Dedicata all’amato, a sua madre, al padre, un po’ a se stessa, a Patrick, a Lucy Rosenthal o a Giuliano e Giuseppina, la poesia qui è insieme essenza, concretezza e memoria, e quindi spirito, corpo e mente. Tutto ciò che è toccato è pensato, o viceversa, e si fa profumo, luogo e senso. Il senso si regge sempre su un oggetto concreto – come uno scrigno o un frutto maturo – e, attraverso la disciplina pratica della scrittura, si libera diventando umano, intellettuale, esperienziale.
Così, in Sonetto sul tovagliolino di un bar (#10), leggiamo di una fanciulla maledetta, con una traccia nera di kajal (Che sortilegio vudù mi ha lanciato quel bacio lontano?) oppure di un’altra, ma che è sempre la stessa, che vuole innamorarsi, ma per sempre no (#22). Leggiamo poi, in Terapia di gruppo per i personaggi femminili dell’Odissea, di una Penelope, una Circe, una Scilla, una Sirena che a turno prendono parola per esprimere lussuria e turbamento personali, rispetto a una vicenda che ruota attorno allo stesso eroico e sventurato uomo. Tra modernità, ironia, mito e cura, nelle poesie di Amore e morte appaiono anche l’Inferno, il Purgatorio e il Paradiso danteschi, in un percorso che, stavolta, si serve di un senso specifico, l’olfatto, e di note di testa, di fondo e di cuore.
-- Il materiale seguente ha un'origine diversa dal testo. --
Lemma count_true_unmark g (i : nat) :
  g !! i = Some true → count_true g = count_true (<[i := false]> g) + 1.
Proof.
  revert i. induction g as [|b g IH]; intros [|i] Hi; simplify_eq/=; [lia|].
  rewrite (IH i) by done. lia.
Qed.

(** Distinct open sites are counted one by one. *)
Lemma count_true_ge g (l : list nat) :
  NoDup l → (∀ i, i ∈ l → g !! i = Some true) →
  Z.of_nat (length l) ≤ count_true g.
Proof.
  intros Hnd. revert g. induction Hnd as [|i l Hni _ IH]; intros g Hl.
  - simpl. apply count_true_bound.
  - rewrite (count_true_unmark g i) by (apply Hl; left).
    simpl length. rewrite Nat2Z.inj_succ.
    enough (Z.of_nat (length l) ≤ count_true (<[i := false]> g)) by lia.
    apply IH. intros j Hj. rewrite list_lookup_insert_ne by (by intros ->).
    apply Hl. by right.
Qed.

(** A grid with an open site in every row has at least n open sites. *)
Lemma count_true_rows n g :
  0 < n → (∀ r, 0 ≤ r < n → ∃ c, site_open n g r c) → n ≤ count_true g.
Proof.
  intros Hn Hrows.
  assert (∀ k : nat, Z.of_nat k ≤ n →
            ∃ l : list nat, length l = k ∧ NoDup l ∧
              ∀ i, i ∈ l → g !! i = Some true ∧ Z.of_nat i < Z.of_nat k * n)
    as Hl.
  { induction k as [|k IH]; intros Hk.
    - exists []. split_and!; [done|constructor|]. by intros i ?%elem_of_nil.
    - destruct IH as (l & Hlen & Hnd & Hl); [lia|].
      destruct (Hrows (Z.of_nat k)) as (c & [Hr Hc] & Ho); [lia|].
      exists (Z.to_nat (Z.of_nat k * n + c) :: l). split_and!.
      + simpl. by rewrite Hlen.
      + constructor; [|done]. intros [_ Hi]%Hl. nia.
      + intros i [->|Hi]%elem_of_cons.
        * split; [|nia]. unfold is_open, vget in Ho.
          rewrite bool_decide_true in Ho by nia.
          by destruct (g !! _) as [[]|].
        * destruct (Hl i Hi) as [Hg Hlt]. split; [done|nia]. }
  destruct (Hl (Z.to_nat n)) as (l & Hlen & Hnd & Hg); [lia|].
  pose proof (count_true_ge g l Hnd (λ i Hi, proj1 (Hg i Hi))). lia.
Qed.

(** A spanning cluster takes at least n open sites. *)
Lemma spanning_count n g : 0 < n → spanning n g → n ≤ count_true g.
Proof.
  intros Hn [col Hf]. apply count_true_rows; [done|].
  intros r Hr. apply (full_site_rows n g (n - 1) col); [done|lia].
Qed.

Lemma wqu_percolates_spanning s :
  wqu_reachable s →
  ∃ b s', Percolation.percolates s = Ret b s' ∧
          (b = true ↔ spanning (Percolation.n s) (Percolation.grid s)).
Proof.
  intros Hreach. pose proof (wqu_reachable_inv s Hreach) as Hinv.
  destruct (wqu_percolates_run s Hinv) as (b & s' & Hrun & Hb & _).
  exists b, s'. split; [done|]. rewrite Hb, <-linked_spanning.
  apply (wqu_exact s Hreach); apply virtual_in_univ.
Qed.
E poi c’è la luna: Che cosa significa essere governata dalla luna? (Ghazal: Luna); Luna Vecchia, della Neve, Linfa, Erba, Latte, Rosa, del Tuono, Luna del Mais Verde, della Frutta, del Raccolto, Gelo, Lunga Notte, Luna […] lo è sempre, è la luna. È questa che influenza il primitivismo di sensazioni, con i suoi fiori e i capelli randagi, mentre in assenza di essa troviamo il buio. Nella poesia Bête noire (tradotto dal francese “bestia nera”), il buio è un’entità di cui fidarsi ciecamente; l’autrice lo paragona a un morbido gatto nero che le accarezza la guancia con gli artigli del tutto inguainati, al contrario della notte, che si presenta invece del tutto sguainata. È qui, nella notte, che emergono i ricordi di un padre che barcolla e va via e una madre che non riusciva a addormentarsi senza luce. Allora ne è riconoscente, lo stringe come un mantello antico – il buio – e, qui, respira.
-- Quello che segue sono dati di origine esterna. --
(** * lego-bot-uk: the scraping, merging and calendar-export core of [bot.py]

    A shallow embedding of the functions [scrape_lego_news],
    [auto_scrape_task], [create_ics_file] and [export_all_events] of
    [src/bot.py], with the properties of the specification stated over it.

    Text is modelled by its UTF-8 bytes ([string]).  [str.lower] is taken
    on the ASCII letters; [re] reads the bytes as code points, with the
    digits, the white space and the case folding of Unicode.  The Telegram
    front end, the network and the file system enter only through the
    values they hand to the core: the fetched document, the stored
    catalog, the clock.

    The library calls of the code are modelled as far as the code uses
    them: [re.search] by a backtracking matcher, [datetime.fromisoformat]
    and the sum of a date and a [timedelta] on the fields of the date,
    [pytz]'s [localize], the [add] and [add_component] of [icalendar], and
    the [find] and the subscript of [BeautifulSoup] on a page given as its
    [<article>] elements.  A Python exception is a value of [Exc]; the
    serialisation of a calendar is left out, a document is the calendar
    itself. *)

From Stdlib Require Import Ascii String.
From stdpp Require Import base tactics option list numbers strings pretty gmap sorting.


(** ** Python strings *)

(** [c.lower()] on one ASCII character. *)
Definition lower_ascii (c : ascii) : ascii :=
  let n := nat_of_ascii c in
  if (65 <=? n) && (n <=? 90) then ascii_of_nat (n + 32) else c.

(** [s.lower()] *)
Fixpoint lower (s : string) : string :=
  match s with
  | EmptyString => EmptyString
  | String c s' => String (lower_ascii c) (lower s')
  end.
Insomma, la poesia è il genere più vivo, è corpo gioioso e dolente; è Morte perché nel buio si consola ed è Amore perché soltanto la carne tenera e selvaggia della persona amata o non più amata può ispirare versi dai colori puri, iniziatici. Moira Egan nel volume la riprende molte volte, la poesia, nella sua essenza viva; invoca la Musa, cita Yeats e tutti gli altri, e afferma: Queste sono le mie poesie, pistillo, stame, sangue e lividi; e le unghie le terrà corte, smaltate ma corte, per poter battere sui tasti di una macchina da scrivere che schiocca, ma comunque affilate, per graffiare la schiena all’amante-palinsesto.
È una sorta di fuoco sotterraneo […] Nella donna, il calore è uno stato di intensa consapevolezza sensoriale che include la sua sessualità, ma non si limita a questa (Donne che corrono coi lupi). Per Clarissa Pinkola Estés, scrittrice e psicoanalista statunitense, è di questo che si tratta quando si parla del “sentire”: di calore, di qualcosa che prende linfa vitale dall’inconscio, denigrato come oscenità dalla cultura mondiale che tiene da sempre sotto chiave le sensazioni non autorizzate. Ma quali sensazioni? Quelle sacre e istintive insieme, e non c’è nulla di più liberatorio che esprimerle con una poesia.